'''

(** Lines 4956 to 5105. *)
Definition run_34 : list Line := [
  Peer 4 16 Leader (AppendLost 1);
  Peer 4 16 Leader (AppendLost 2);
  Peer 4 16 Leader (AppendLost 3);
  Peer 4 16 Leader (AppendLost 0);
  Peer 2 28 Leader (AppendLost 4);
  Peer 2 28 Leader (AppendLost 3);
  Peer 2 28 Leader (AppendLost 1);
  Peer 2 28 Leader (AppendLost 0);
  Peer 4 16 Leader StartHeartBeat;
  Peer 4 16 Leader (AppendTo 0);
  Peer 4 16 Leader (AppendTo 1);
  Peer 4 16 Leader (AppendTo 2);
  Peer 4 16 Leader (AppendTo 3);
  Peer 4 16 Leader (SendAppend 3 [100; 123; 123; 100; 100]);
  Peer 2 28 Leader StartHeartBeat;
  Peer 2 28 Leader (AppendTo 0);
  Peer 2 28 Leader (AppendTo 1);
  Peer 2 28 Leader (AppendTo 3);
  Peer 2 28 Leader (AppendTo 4);
  Peer 2 28 Leader (SendAppend 4 [123; 123; 123; 1; 123]);
  Peer 2 28 Leader (SendAppend 1 [123; 123; 123; 1; 123]);
  Peer 4 16 Leader (SendAppend 1 [100; 123; 123; 100; 100]);
  Peer 2 28 Leader (SendAppend 3 [123; 123; 123; 1; 123]);
  Peer 2 28 Leader (SendAppend 0 [123; 123; 123; 1; 123]);
  Peer 4 16 Leader (SendAppend 0 [100; 123; 123; 100; 100]);
  Peer 4 16 Leader (SendAppend 2 [100; 123; 123; 100; 100]);
  Peer 2 28 Leader (AppendLost 3);
  Peer 4 16 Leader (AppendLost 0);
  Peer 2 28 Leader (AppendLost 4);
  Peer 4 16 Leader (AppendLost 2);
  Peer 4 16 Leader (AppendLost 1);
  Peer 2 28 Leader (AppendLost 0);
  Peer 2 28 Leader (AppendLost 1);
  Peer 4 16 Leader (AppendLost 3);
  Peer 4 16 Leader StartHeartBeat;
  Peer 4 16 Leader (AppendTo 0);
  Peer 4 16 Leader (AppendTo 1);
  Peer 4 16 Leader (AppendTo 2);
  Peer 4 16 Leader (AppendTo 3);
  Peer 4 16 Leader (SendAppend 3 [100; 123; 123; 100; 100]);
  Peer 4 16 Leader (SendAppend 1 [100; 123; 123; 100; 100]);
  Peer 3 32 Follower (VoteReply 0 30 false);
  Peer 3 32 Follower (SenderCommit 1 1);
  Peer 2 28 Leader StartHeartBeat;
  Peer 3 32 Follower (CheckElection 0 5);
  Peer 3 32 Follower NotCandidate;
  Peer 2 28 Leader (AppendTo 0);
  Peer 2 28 Leader (AppendTo 1);
  Peer 2 28 Leader (AppendTo 3);
  Peer 2 28 Leader (AppendTo 4);
  Peer 2 28 Leader (SendAppend 4 [123; 123; 123; 1; 123]);
  Peer 2 28 Leader (SendAppend 0 [123; 123; 123; 1; 123]);
  Peer 2 28 Leader (SendAppend 1 [123; 123; 123; 1; 123]);
  Peer 2 28 Leader (SendAppend 3 [123; 123; 123; 1; 123]);
  Peer 4 16 Leader (SendAppend 0 [100; 123; 123; 100; 100]);
  Peer 4 16 Leader (SendAppend 2 [100; 123; 123; 100; 100]);
  Peer 4 16 Leader (AppendLost 3);
  Peer 2 28 Leader (AppendLost 4);
  Peer 2 28 Leader (AppendLost 3);
  Peer 2 28 Leader (AppendLost 1);
  Peer 2 28 Leader (AppendLost 0);
  Peer 4 16 Leader (AppendLost 0);
  Peer 4 16 Leader (AppendLost 2);
  Peer 4 16 Leader (AppendLost 1);
  Peer 2 28 Leader StartHeartBeat;
  Peer 2 28 Leader (AppendTo 0);
  Peer 4 16 Leader StartHeartBeat;
  Peer 0 32 Follower StartElection;
  Peer 4 16 Leader (AppendTo 0);
  Peer 4 16 Leader (AppendTo 1);
  Peer 4 16 Leader (AppendTo 2);
  Peer 4 16 Leader (AppendTo 3);
  Peer 2 28 Leader (AppendTo 1);
  Peer 2 28 Leader (AppendTo 3);
  Peer 2 28 Leader (AppendTo 4);
  Peer 4 16 Leader (SendAppend 3 [100; 123; 123; 100; 100]);
  Peer 2 28 Leader (SendAppend 0 [123; 123; 123; 1; 123]);
  Peer 2 28 Leader (SendAppend 4 [123; 123; 123; 1; 123]);
  Peer 2 28 Leader (SendAppend 3 [123; 123; 123; 1; 123]);
  Peer 4 16 Leader (SendAppend 1 [100; 123; 123; 100; 100]);
  Peer 0 33 Candidate BecomeCandidate;
  Peer 0 33 Candidate (RequestVoteTo 1);
  Peer 0 33 Candidate (RequestVoteTo 2);
  Peer 0 33 Candidate (RequestVoteTo 3);
  Peer 0 33 Candidate (RequestVoteTo 4);
  Peer 4 16 Leader (SendAppend 0 [100; 123; 123; 100; 100]);
  Peer 2 28 Leader (SendAppend 1 [123; 123; 123; 1; 123]);
  Peer 4 16 Leader (SendAppend 2 [100; 123; 123; 100; 100]);
  Peer 3 32 Follower (ReceiveRequestVote 1 0 33);
  Peer 3 32 Follower (VoteArgs 33 133 14 123 124);
  Peer 0 33 Candidate (RequestVoteLost 2);
  Peer 3 32 Follower (HandlerCommit 1 1);
  Peer 3 32 Follower (SelfTermLower 0);
  Peer 1 32 Candidate (ReceiveRequestVote 1 0 33);
  Peer 1 32 Candidate (VoteArgs 33 133 28 123 124);
  Peer 1 32 Candidate (HandlerCommit 2 2);
  Peer 1 32 Candidate (SelfTermLower 0);
  Peer 3 33 Follower (CompareLogs 14 9 123 133);
  Peer 3 33 Follower SelfLogNewer;
  Peer 1 33 Follower (CompareLogs 28 9 123 133);
  Peer 1 33 Follower SelfLogNewer;
  Peer 2 28 Leader (AppendLost 3);
  Peer 4 16 Leader (AppendLost 0);
  Peer 2 28 Leader (AppendLost 1);
  Peer 4 16 Leader (AppendLost 3);
  Peer 4 16 Leader (AppendLost 1);
  Peer 2 28 Leader (AppendLost 0);
  Peer 0 33 Candidate (RequestVoteLost 4);
  Peer 2 28 Leader (AppendLost 4);
  Peer 4 16 Leader (AppendLost 2);
  Peer 2 28 Leader StartHeartBeat;
  Peer 2 28 Leader (AppendTo 0);
  Peer 2 28 Leader (AppendTo 1);
  Peer 2 28 Leader (AppendTo 3);
  Peer 4 16 Leader StartHeartBeat;
  Peer 4 16 Leader (AppendTo 0);
  Peer 2 28 Leader (AppendTo 4);
  Peer 4 16 Leader (AppendTo 1);
  Peer 2 28 Leader (SendAppend 4 [123; 123; 123; 1; 123]);
  Peer 4 16 Leader (AppendTo 2);
  Peer 4 16 Leader (AppendTo 3);
  Peer 4 16 Leader (SendAppend 0 [100; 123; 123; 100; 100]);
  Peer 4 16 Leader (SendAppend 1 [100; 123; 123; 100; 100]);
  Peer 4 16 Leader (SendAppend 3 [100; 123; 123; 100; 100]);
  Peer 2 28 Leader (SendAppend 3 [123; 123; 123; 1; 123]);
  Peer 4 16 Leader (SendAppend 2 [100; 123; 123; 100; 100]);
  Peer 2 28 Leader (SendAppend 0 [123; 123; 123; 1; 123]);
  Peer 2 28 Leader (SendAppend 1 [123; 123; 123; 1; 123]);
  Peer 2 28 Leader (AppendLost 3);
  Peer 2 28 Leader (AppendLost 4);
  Peer 2 28 Leader (AppendLost 0);
  Peer 4 16 Leader (AppendLost 0);
  Peer 2 28 Leader (AppendLost 1);
  Peer 4 16 Leader (AppendLost 2);
  Peer 4 16 Leader (AppendLost 3);
  Peer 4 16 Leader (AppendLost 1);
  Peer 0 33 Candidate (VoteReply 3 31 false);
  Peer 0 33 Candidate (SenderCommit 1 1);
  Peer 0 33 Candidate (CheckElection 1 5);
  Peer 4 16 Leader StartHeartBeat;
  Peer 4 16 Leader (AppendTo 0);
  Peer 2 28 Leader StartHeartBeat;
  Peer 4 16 Leader (AppendTo 1);
  Peer 2 28 Leader (AppendTo 0);
  Peer 2 28 Leader (AppendTo 1);
  Peer 2 28 Leader (AppendTo 3);
  Peer 4 16 Leader (AppendTo 2);
  Peer 4 16 Leader (AppendTo 3);
  Peer 2 28 Leader (AppendTo 4);
  Peer 4 16 Leader (SendAppend 0 [100; 123; 123; 100; 100])].
(** Lines 8106 to 8255. *)
Definition run_55 : list Line := [
  Peer 1 39 Leader (SendAppend 3 [1; 124; 124; 1; 124]);
  Peer 2 28 Leader (AppendTo 3);
  Peer 2 28 Leader (AppendTo 4);
  Peer 2 28 Leader (SendAppend 0 [123; 123; 123; 1; 123]);
  Peer 2 28 Leader (SendAppend 3 [123; 123; 123; 1; 123]);
  Peer 2 28 Leader (SendAppend 4 [123; 123; 123; 1; 123]);
  Peer 1 39 Leader (SendAppend 2 [1; 124; 124; 1; 124]);
  Peer 2 28 Leader (SendAppend 1 [123; 123; 123; 1; 123]);
  Peer 1 39 Leader (SendAppend 0 [1; 124; 124; 1; 124]);
  Peer 1 39 Leader (AppendLost 4);
  Peer 2 28 Leader (AppendLost 1);
  Peer 1 39 Leader (AppendLost 2);
  Peer 2 28 Leader (AppendLost 4);
  Peer 1 39 Leader (AppendLost 3);
  Peer 1 39 Leader (AppendLost 0);
  Peer 2 28 Leader (AppendLost 0);
  Peer 0 47 Candidate StartElection;
  Peer 2 28 Leader StartHeartBeat;
  Peer 2 28 Leader (AppendTo 0);
  Peer 2 28 Leader (AppendTo 1);
  Peer 2 28 Leader (AppendTo 3);
  Peer 2 28 Leader (AppendTo 4);
  Peer 1 39 Leader StartHeartBeat;
  Peer 1 39 Leader (AppendTo 0);
  Peer 1 39 Leader (AppendTo 2);
  Peer 1 39 Leader (AppendTo 3);
  Peer 1 39 Leader (AppendTo 4);
  Peer 3 47 Follower StartElection;
  Peer 1 39 Leader (SendAppend 4 [1; 124; 124; 1; 124]);
  Peer 1 39 Leader (SendAppend 0 [1; 124; 124; 1; 124]);
  Peer 0 48 Candidate BecomeCandidate;
  Peer 0 48 Candidate (RequestVoteTo 1);
  Peer 0 48 Candidate (RequestVoteTo 2);
  Peer 0 48 Candidate (RequestVoteTo 3);
  Peer 0 48 Candidate (RequestVoteTo 4);
  Peer 3 48 Candidate BecomeCandidate;
  Peer 3 48 Candidate (RequestVoteTo 0);
  Peer 3 48 Candidate (RequestVoteTo 1);
  Peer 3 48 Candidate (RequestVoteTo 2);
  Peer 3 48 Candidate (RequestVoteTo 4);
  Peer 2 28 Leader (AppendLost 3);
  Peer 1 39 Leader (SendAppend 2 [1; 124; 124; 1; 124]);
  Peer 2 28 Leader (SendAppend 0 [123; 123; 123; 1; 123]);
  Peer 1 39 Leader (SendAppend 3 [1; 124; 124; 1; 124]);
  Peer 2 28 Leader (SendAppend 1 [123; 123; 123; 1; 123]);
  Peer 1 39 Leader (AppendLost 4);
  Peer 2 28 Leader (SendAppend 3 [123; 123; 123; 1; 123]);
  Peer 2 28 Leader (SendAppend 4 [123; 123; 123; 1; 123]);
  Peer 2 28 Leader (AppendLost 0);
  Peer 3 48 Candidate (ReceiveRequestVote 3 0 48);
  Peer 3 48 Candidate (VoteArgs 48 133 14 123 124);
  Peer 3 48 Candidate (HandlerCommit 1 1);
  Peer 3 48 Candidate (CompareLogs 14 9 123 133);
  Peer 3 48 Candidate SelfLogNewer;
  Peer 0 48 Candidate (VoteReply 3 48 false);
  Peer 0 48 Candidate (SenderCommit 1 1);
  Peer 0 48 Candidate (CheckElection 1 5);
  Peer 1 39 Leader (AppendLost 3);
  Peer 4 47 Candidate (ReceiveRequestVote 4 0 48);
  Peer 4 47 Candidate (VoteArgs 48 133 16 520 521);
  Peer 4 47 Candidate (HandlerCommit 122 122);
  Peer 4 47 Candidate (SelfTermLower 0);
  Peer 0 48 Candidate (ReceiveRequestVote 0 3 48);
  Peer 0 48 Candidate (VoteArgs 48 123 9 133 134);
  Peer 0 48 Candidate (HandlerCommit 1 1);
  Peer 0 48 Candidate (CompareLogs 9 14 133 123);
  Peer 0 48 Candidate Refused;
  Peer 3 48 Candidate (VoteReply 0 48 false);
  Peer 3 48 Candidate (SenderCommit 1 1);
  Peer 3 48 Candidate (CheckElection 1 5);
  Peer 4 48 Follower (CompareLogs 16 9 520 133);
  Peer 4 48 Follower SelfLogNewer;
  Peer 0 48 Candidate (VoteReply 4 48 false);
  Peer 0 48 Candidate (SenderCommit 1 1);
  Peer 0 48 Candidate (CheckElection 1 5);
  Peer 4 48 Follower (ReceiveRequestVote 0 3 48);
  Peer 4 48 Follower (VoteArgs 48 123 16 520 521);
  Peer 4 48 Follower (HandlerCommit 122 122);
  Peer 4 48 Follower (CompareLogs 16 14 520 123);
  Peer 4 48 Follower SelfLogNewer;
  Peer 2 28 Leader (AppendLost 4);
  Peer 0 48 Candidate (RequestVoteLost 2);
  Peer 0 48 Candidate (RequestVoteLost 1);
  Peer 2 28 Leader (AppendLost 1);
  Peer 3 48 Candidate (RequestVoteLost 1);
  Peer 1 39 Leader (AppendLost 2);
  Peer 1 39 Leader (AppendLost 0);
  Peer 2 28 Leader (AppendLost 3);
  Peer 3 48 Candidate (RequestVoteLost 2);
  Peer 2 28 Leader StartHeartBeat;
  Peer 2 28 Leader (AppendTo 0);
  Peer 1 39 Leader StartHeartBeat;
  Peer 2 28 Leader (AppendTo 1);
  Peer 1 39 Leader (AppendTo 0);
  Peer 1 39 Leader (AppendTo 2);
  Peer 2 28 Leader (AppendTo 3);
  Peer 2 28 Leader (AppendTo 4);
  Peer 1 39 Leader (AppendTo 3);
  Peer 1 39 Leader (AppendTo 4);
  Peer 2 28 Leader (SendAppend 1 [123; 123; 123; 1; 123]);
  Peer 1 39 Leader (SendAppend 3 [1; 124; 124; 1; 124]);
  Peer 1 39 Leader (SendAppend 2 [1; 124; 124; 1; 124]);
  Peer 2 28 Leader (SendAppend 0 [123; 123; 123; 1; 123]);
  Peer 1 39 Leader (SendAppend 0 [1; 124; 124; 1; 124]);
  Peer 1 39 Leader (SendAppend 4 [1; 124; 124; 1; 124]);
  Peer 2 28 Leader (SendAppend 4 [123; 123; 123; 1; 123]);
  Peer 2 28 Leader (SendAppend 3 [123; 123; 123; 1; 123]);
  Peer 1 39 Leader (AppendLost 0);
  Peer 1 39 Leader (AppendLost 3);
  Peer 2 28 Leader (AppendLost 4);
  Peer 1 39 Leader (AppendLost 4);
  Peer 2 28 Leader (AppendLost 1);
  Peer 1 39 Leader (AppendLost 2);
  Peer 2 28 Leader (AppendLost 0);
  Peer 2 28 Leader StartHeartBeat;
  Peer 2 28 Leader (AppendTo 0);
  Peer 2 28 Leader (AppendTo 1);
  Peer 2 28 Leader (AppendTo 3);
  Peer 2 28 Leader (AppendTo 4);
  Peer 2 28 Leader (AppendLost 3);
  Peer 2 28 Leader (SendAppend 1 [123; 123; 123; 1; 123]);
  Peer 2 28 Leader (SendAppend 3 [123; 123; 123; 1; 123]);
  Peer 1 39 Leader StartHeartBeat;
  Peer 1 39 Leader (AppendTo 0);
  Peer 1 39 Leader (AppendTo 2);
  Peer 1 39 Leader (AppendTo 3);
  Peer 1 39 Leader (AppendTo 4);
  Peer 1 39 Leader (SendAppend 0 [1; 124; 124; 1; 124]);
  Peer 2 28 Leader (SendAppend 4 [123; 123; 123; 1; 123]);
  Peer 1 39 Leader (SendAppend 4 [1; 124; 124; 1; 124]);
  Peer 1 39 Leader (SendAppend 2 [1; 124; 124; 1; 124]);
  Peer 1 39 Leader (SendAppend 3 [1; 124; 124; 1; 124]);
  Peer 2 28 Leader (SendAppend 0 [123; 123; 123; 1; 123]);
  Peer 2 28 Leader (AppendLost 0);
  Peer 2 28 Leader (AppendLost 3);
  Peer 2 28 Leader (AppendLost 4);
  Peer 1 39 Leader (AppendLost 2);
  Peer 1 39 Leader (AppendLost 4);
  Peer 1 39 Leader (AppendLost 3);
  Peer 1 39 Leader (AppendLost 0);
  Peer 2 28 Leader StartHeartBeat;
  Peer 2 28 Leader (AppendTo 0);
  Peer 2 28 Leader (AppendTo 1);
  Peer 2 28 Leader (AppendTo 3);
  Peer 2 28 Leader (AppendTo 4);
  Peer 2 28 Leader (SendAppend 1 [123; 123; 123; 1; 123]);
  Peer 2 28 Leader (AppendLost 1);
  Peer 2 28 Leader (SendAppend 0 [123; 123; 123; 1; 123]);
  Peer 2 28 Leader (SendAppend 4 [123; 123; 123; 1; 123]);
  Peer 1 39 Leader StartHeartBeat].

(** Lines 8256 to 8405. *)
Definition run_56 : list Line := [
  Peer 1 39 Leader (AppendTo 0);
  Peer 1 39 Leader (AppendTo 2);
  Peer 1 39 Leader (AppendTo 3);
  Peer 1 39 Leader (AppendTo 4);
  Peer 1 39 Leader (SendAppend 4 [1; 124; 124; 1; 124]);
  Peer 1 39 Leader (SendAppend 0 [1; 124; 124; 1; 124]);
  Peer 1 39 Leader (SendAppend 3 [1; 124; 124; 1; 124]);
  Peer 2 28 Leader (SendAppend 3 [123; 123; 123; 1; 123]);
  Peer 1 39 Leader (SendAppend 2 [1; 124; 124; 1; 124]);
  Peer 1 39 Leader (AppendLost 2);
  Peer 2 28 Leader (AppendLost 3);
  Peer 2 28 Leader (AppendLost 0);
  Peer 1 39 Leader (AppendLost 3);
  Peer 2 28 Leader (AppendLost 1);
  Peer 2 28 Leader (AppendLost 4);
  Peer 1 39 Leader (AppendLost 0);
  Peer 1 39 Leader (AppendLost 4);
  Peer 1 39 Leader StartHeartBeat;
  Peer 1 39 Leader (AppendTo 0);
  Peer 2 28 Leader StartHeartBeat;
  Peer 2 28 Leader (AppendTo 0);
  Peer 1 39 Leader (AppendTo 2);
  Peer 1 39 Leader (AppendTo 3);
  Peer 1 39 Leader (AppendTo 4);
  Peer 2 28 Leader (AppendTo 1);
  Peer 1 39 Leader (SendAppend 2 [1; 124; 124; 1; 124]);
  Peer 2 28 Leader (AppendTo 3);
  Peer 2 28 Leader (AppendTo 4);
  Peer 2 28 Leader (SendAppend 3 [123; 123; 123; 1; 123]);
  Peer 1 39 Leader (SendAppend 4 [1; 124; 124; 1; 124]);
  Peer 2 28 Leader (SendAppend 0 [123; 123; 123; 1; 123]);
  Peer 1 39 Leader (SendAppend 3 [1; 124; 124; 1; 124]);
  Peer 2 28 Leader (SendAppend 1 [123; 123; 123; 1; 123]);
  Peer 2 28 Leader (SendAppend 4 [123; 123; 123; 1; 123]);
  Peer 1 39 Leader (SendAppend 0 [1; 124; 124; 1; 124]);
  Peer 2 28 Leader (AppendLost 0);
  Peer 1 39 Leader (AppendLost 3);
  Peer 2 28 Leader (AppendLost 1);
  Peer 1 39 Leader (AppendLost 2);
  Peer 1 39 Leader (AppendLost 0);
  Peer 2 28 Leader (AppendLost 3);
  Peer 1 39 Leader (AppendLost 4);
  Peer 1 39 Leader StartHeartBeat;
  Peer 2 28 Leader (AppendLost 4);
  Peer 2 28 Leader StartHeartBeat;
  Peer 2 28 Leader (AppendTo 0);
  Peer 1 39 Leader (AppendTo 0);
  Peer 1 39 Leader (AppendTo 2);
  Peer 1 39 Leader (AppendTo 3);
  Peer 2 28 Leader (AppendTo 1);
  Peer 2 28 Leader (AppendTo 3);
  Peer 2 28 Leader (AppendTo 4);
  Peer 1 39 Leader (AppendTo 4);
  Peer 1 39 Leader (SendAppend 2 [1; 124; 124; 1; 124]);
  Peer 2 28 Leader (SendAppend 3 [123; 123; 123; 1; 123]);
  Peer 2 28 Leader (SendAppend 0 [123; 123; 123; 1; 123]);
  Peer 1 39 Leader (SendAppend 0 [1; 124; 124; 1; 124]);
  Peer 2 28 Leader (SendAppend 1 [123; 123; 123; 1; 123]);
  Peer 1 39 Leader (SendAppend 3 [1; 124; 124; 1; 124]);
  Peer 1 39 Leader (SendAppend 4 [1; 124; 124; 1; 124]);
  Peer 2 28 Leader (SendAppend 4 [123; 123; 123; 1; 123]);
  Peer 1 39 Leader (AppendLost 0);
  Peer 1 39 Leader (AppendLost 3);
  Peer 2 28 Leader (AppendLost 3);
  Peer 2 28 Leader (AppendLost 0);
  Peer 2 28 Leader (AppendLost 4);
  Peer 1 39 Leader (AppendLost 4);
  Peer 1 39 Leader (AppendLost 2);
  Peer 2 28 Leader StartHeartBeat;
  Peer 2 28 Leader (AppendTo 0);
  Peer 2 28 Leader (AppendTo 1);
  Peer 2 28 Leader (AppendTo 3);
  Peer 2 28 Leader (AppendTo 4);
  Peer 1 39 Leader StartHeartBeat;
  Peer 1 39 Leader (AppendTo 0);
  Peer 1 39 Leader (AppendTo 2);
  Peer 1 39 Leader (AppendTo 3);
  Peer 1 39 Leader (AppendTo 4);
  Peer 2 28 Leader (AppendLost 1);
  Peer 1 39 Leader (SendAppend 4 [1; 124; 124; 1; 124]);
  Peer 2 28 Leader (SendAppend 0 [123; 123; 123; 1; 123]);
  Peer 1 39 Leader (SendAppend 2 [1; 124; 124; 1; 124]);
  Peer 1 39 Leader (SendAppend 3 [1; 124; 124; 1; 124]);
  Peer 1 39 Leader (SendAppend 0 [1; 124; 124; 1; 124]);
  Peer 2 28 Leader (SendAppend 1 [123; 123; 123; 1; 123]);
  Peer 2 28 Leader (SendAppend 3 [123; 123; 123; 1; 123]);
  Peer 2 28 Leader (SendAppend 4 [123; 123; 123; 1; 123]);
  Peer 1 39 Leader (AppendLost 2);
  Peer 2 28 Leader (AppendLost 3);
  Peer 2 28 Leader (AppendLost 1);
  Peer 1 39 Leader (AppendLost 4);
  Peer 1 39 Leader (AppendLost 0);
  Peer 4 48 Follower StartElection;
  Peer 2 28 Leader (AppendLost 4);
  Peer 2 28 Leader StartHeartBeat;
  Peer 2 28 Leader (AppendTo 0);
  Peer 2 28 Leader (AppendTo 1);
  Peer 2 28 Leader (AppendTo 3);
  Peer 2 28 Leader (AppendTo 4);
  Peer 2 28 Leader (SendAppend 0 [123; 123; 123; 1; 123]);
  Peer 0 48 Candidate StartElection;
  Peer 0 49 Candidate BecomeCandidate;
  Peer 0 49 Candidate (RequestVoteTo 1);
  Peer 0 49 Candidate (RequestVoteTo 2);
  Peer 0 49 Candidate (RequestVoteTo 3);
  Peer 0 49 Candidate (RequestVoteTo 4);
  Peer 1 39 Leader (AppendLost 3);
  Peer 1 39 Leader StartHeartBeat;
  Peer 1 39 Leader (AppendTo 0);
  Peer 1 39 Leader (AppendTo 2);
  Peer 1 39 Leader (AppendTo 3);
  Peer 1 39 Leader (AppendTo 4);
  Peer 2 28 Leader (AppendLost 0);
  Peer 1 39 Leader (SendAppend 4 [1; 124; 124; 1; 124]);
  Peer 2 28 Leader (SendAppend 4 [123; 123; 123; 1; 123]);
  Peer 4 49 Candidate BecomeCandidate;
  Peer 4 49 Candidate (RequestVoteTo 0);
  Peer 4 49 Candidate (RequestVoteTo 1);
  Peer 4 49 Candidate (RequestVoteTo 2);
  Peer 4 49 Candidate (RequestVoteTo 3);
  Peer 1 39 Leader (SendAppend 0 [1; 124; 124; 1; 124]);
  Peer 1 39 Leader (SendAppend 2 [1; 124; 124; 1; 124]);
  Peer 2 28 Leader (SendAppend 1 [123; 123; 123; 1; 123]);
  Peer 2 28 Leader (SendAppend 3 [123; 123; 123; 1; 123]);
  Peer 1 39 Leader (SendAppend 3 [1; 124; 124; 1; 124]);
  Peer 2 28 Leader (AppendLost 4);
  Peer 4 49 Candidate (ReceiveRequestVote 4 0 49);
  Peer 4 49 Candidate (VoteArgs 49 133 16 520 521);
  Peer 4 49 Candidate (HandlerCommit 122 122);
  Peer 4 49 Candidate (CompareLogs 16 9 520 133);
  Peer 4 49 Candidate SelfLogNewer;
  Peer 0 49 Candidate (VoteReply 4 49 false);
  Peer 0 49 Candidate (SenderCommit 1 1);
  Peer 0 49 Candidate (CheckElection 1 5);
  Peer 4 49 Candidate (RequestVoteLost 3);
  Peer 1 39 Leader (AppendLost 2);
  Peer 4 49 Candidate (RequestVoteLost 1);
  Peer 0 49 Candidate (RequestVoteLost 1);
  Peer 3 48 Candidate (ReceiveRequestVote 3 0 49);
  Peer 3 48 Candidate (VoteArgs 49 133 14 123 124);
  Peer 3 48 Candidate (HandlerCommit 1 1);
  Peer 3 48 Candidate (SelfTermLower 0);
  Peer 0 49 Candidate (ReceiveRequestVote 0 4 49);
  Peer 0 49 Candidate (VoteArgs 49 520 9 133 134);
  Peer 0 49 Candidate (HandlerCommit 1 1);
  Peer 0 49 Candidate (CompareLogs 9 16 133 520);
  Peer 0 49 Candidate Refused;
  Peer 3 49 Follower (CompareLogs 14 9 123 133);
  Peer 3 49 Follower SelfLogNewer;
  Peer 4 49 Candidate (VoteReply 0 49 false)].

'''

• _WHAT YOU HAVE TO DO_
Every line that contains "CheckElection" should be copied out of the data.

• _EXERCISE SOLUTION_
  Peer 3 32 Follower (CheckElection 0 5);
  Peer 0 33 Candidate (CheckElection 1 5);
  Peer 0 48 Candidate (CheckElection 1 5);
  Peer 3 48 Candidate (CheckElection 1 5);
  Peer 0 48 Candidate (CheckElection 1 5);
  Peer 0 49 Candidate (CheckElection 1 5);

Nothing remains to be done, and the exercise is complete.